╭─ Dataset

Lemma step_grows o s ev :
  feed_grows (walker s) (walker (snd (step (o, s) ev))).
Proof.
  destruct ev as [r|path wc send_err|id a ctx_done|e]; simpl.
  - unfold recv_step. destruct o; try apply feed_grows_refl.
    + destruct r as [p|e]; [|apply feed_grows_refl].
      pose proof (handle_packet_grows s p) as G.
      destruct (handle_packet s p); exact G.
    + destruct r; apply feed_grows_refl.
  - unfold asyncDataFunc_request. destruct (files s !! path);
      [destruct send_err|]; apply feed_grows_refl.
  - unfold asyncDataFunc_finish. destruct (heap s !! a) as [wwc|];
      [|apply feed_grows_refl].
    destruct (Wait ctx_done wwc) as [[e|]|]; apply feed_grows_refl.
  - split; [exists []; rewrite app_nil_r; split; [reflexivity|]; trivial|].
    split; [reflexivity|]. simpl. trivial.
Qed.

Lemma run_events_grows evs : forall o s,
  feed_grows (walker s) (walker (snd (run_events evs (o, s)))).
Proof.
  unfold run_events. induction evs as [|ev evs IH]; intros o s;
    [apply feed_grows_refl|].
  change (feed_grows (walker s)
            (walker (snd (fold_left step evs (step (o, s) ev))))).
  pose proof (step_grows o s ev) as G.
  destruct (step (o, s) ev) as [o' s'].
  exact (feed_grows_trans _ _ _ G (IH o' s')).
Qed.

(** X3.  Whatever the sender, the disk writer and the cancellation do, in
    whatever order, entries once handed to the feed stay there in the
    order they were handed over: the feed after any further events is the
    feed before them with entries added at its end; and once the
    end-of-metadata marker has closed the feed it stays closed. *)
Theorem feed_is_append_only evs o s :
  let s' := snd (run_events evs (o, s)) in
  (exists new, walkChan (walker s') = walkChan (walker s) ++ new) /\
  (walkChan_closed (walker s) = true -> walkChan_closed (walker s') = true).
Proof.
  destruct (run_events_grows evs o s) as [(new & E & _) [_ D]].
  split; [exists new; exact E|exact D].
Qed.

(** X4.  Once [fill] has seen the context cancelled, no iteration that
    starts afterwards forwards anything: whatever events follow, the feed
    stays what it was at that moment and the walker stays cancelled. *)
Theorem cancelled_walker_forwards_nothing evs1 e evs2
  (sys : outcome * @receiver OV HV W) :
  let cancelled := step (run_events evs1 sys) (EvCancel e) in
  let s' := snd (run_events evs2 cancelled) in
  walkChan (walker s') = walkChan (walker (snd cancelled)) /\
  closeCh_closed (walker s') = true.
Proof.
  destruct (run_events evs1 sys) as [o1 s1]. simpl.
  pose proof (run_events_grows evs2 o1
                (set_walker s1 (fill_cancelled (walker s1) e))) as G.
  destruct G as [(new & E & F) [C _]]. simpl in *.
  rewrite E, (F eq_refl), app_nil_r. split; [reflexivity|]. exact (C eq_refl).
Qed.

End FeedFacts.

(** ** What a stream leaves behind *)

Section StreamFacts.
Context {env : Env}.
Context {OV HV W : Type}.
Context {order_handler : ChangeHandler OV}.
Context {hl_handler : ChangeHandler HV}.
Context {sink : WriteCloser W}.

Implicit Types (s : @receiver OV HV W) (st : Stat) (p : Packet).
Implicit Types (w : dynamicWalker) (cp : currentPath).

Lemma consumed_counted s p st :
  Type_ p = PACKET_STAT -> Stat_ p = Some st -> consumed s st = true ->
  counted (metadataTransfer s) (RecvOk p) = true.
Proof.
  intros Ht Hs C. unfold counted. rewrite Ht, Hs.
  unfold consumed in C. apply andb_true_iff in C as [_ C].
  unfold metadataTransfer. destruct (metadataOnly s); [|reflexivity].
  apply andb_true_iff in C as [C _]. simpl. rewrite C. reflexivity.
Qed.

Lemma counted_stats_cons mt p rs :
  counted_stats mt (RecvOk p :: rs) =
    match Type_ p with
    | PACKET_STAT =>
        match Stat_ p with
        | Some st => if counted mt (RecvOk p) then [st] else []
        | None => []
        end
    | _ => []
    end ++ counted_stats mt rs.
Proof. destruct p as [[] [st|] i dt]; reflexivity. Qed.

Lemma metadataTransfer_same s s' :
  metadataOnly s' = metadataOnly s -> metadataTransfer s' = metadataTransfer s.
Proof. unfold metadataTransfer. intros ->. reflexivity. Qed.

(** An iteration on a packet that is not counted, after which the loop
    goes on, changes nothing but a sink or the closed flag of the feed. *)
Lemma handle_packet_continue_uncounted s p s1 :
  handle_packet s p = Continue s1 ->
  counted (metadataTransfer s) (RecvOk p) = false ->
  same_bookkeeping s s1.
Proof.
  intros H Hc. revert H. unfold handle_packet.
  destruct (Type_ p) eqn:Ht; try discriminate.
  - destruct (Stat_ p) as [st|] eqn:Hs.
    + destruct (consumed s st) eqn:C.
      * rewrite (consumed_counted s p st Ht Hs C) in Hc. discriminate.
      * intros H. pose proof (handle_stat_not_consumed s st C) as B.
        simpl in B. destruct B as (_ & _ & _ & _ & _ & _ & _ & B).
        specialize (B s1 H). subst s1. repeat split.
    + intros H.
      destruct (update (walker s) None) as [w' [e|]|why] eqn:U;
        try discriminate. injection H as <-.
      destruct (update_returns _ _ _ _ U) as [(C & -> & _)|(C & D & _ & ->)];
        unfold same_bookkeeping; simpl; rewrite ?app_nil_r;
        repeat split; congruence.
  - intros [= <-]. repeat split.
  - unfold handle_data. destruct (pipes s !! ID p); [|discriminate].
    destruct (heap s !! n) as [pw|]; [|discriminate].
    destruct (if (length (Data p) =? 0)%nat then _ else _) as [pw' [e|]];
      [discriminate|]. intros [= <-]. repeat split.
  - intros [= <-]. repeat split.
Qed.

╰─

▸ Exercise directions
Each line of the entries above that contains "simpl" is to be copied.

▸ Answer to the problem
  destruct ev as [r|path wc send_err|id a ctx_done|e]; simpl.
    split; [reflexivity|]. simpl. trivial.
  destruct (run_events evs1 sys) as [o1 s1]. simpl.
  destruct G as [(new & E & F) [C _]]. simpl in *.
  apply andb_true_iff in C as [C _]. simpl. rewrite C. reflexivity.
        simpl in B. destruct B as (_ & _ & _ & _ & _ & _ & _ & B).
        unfold same_bookkeeping; simpl; rewrite ?app_nil_r;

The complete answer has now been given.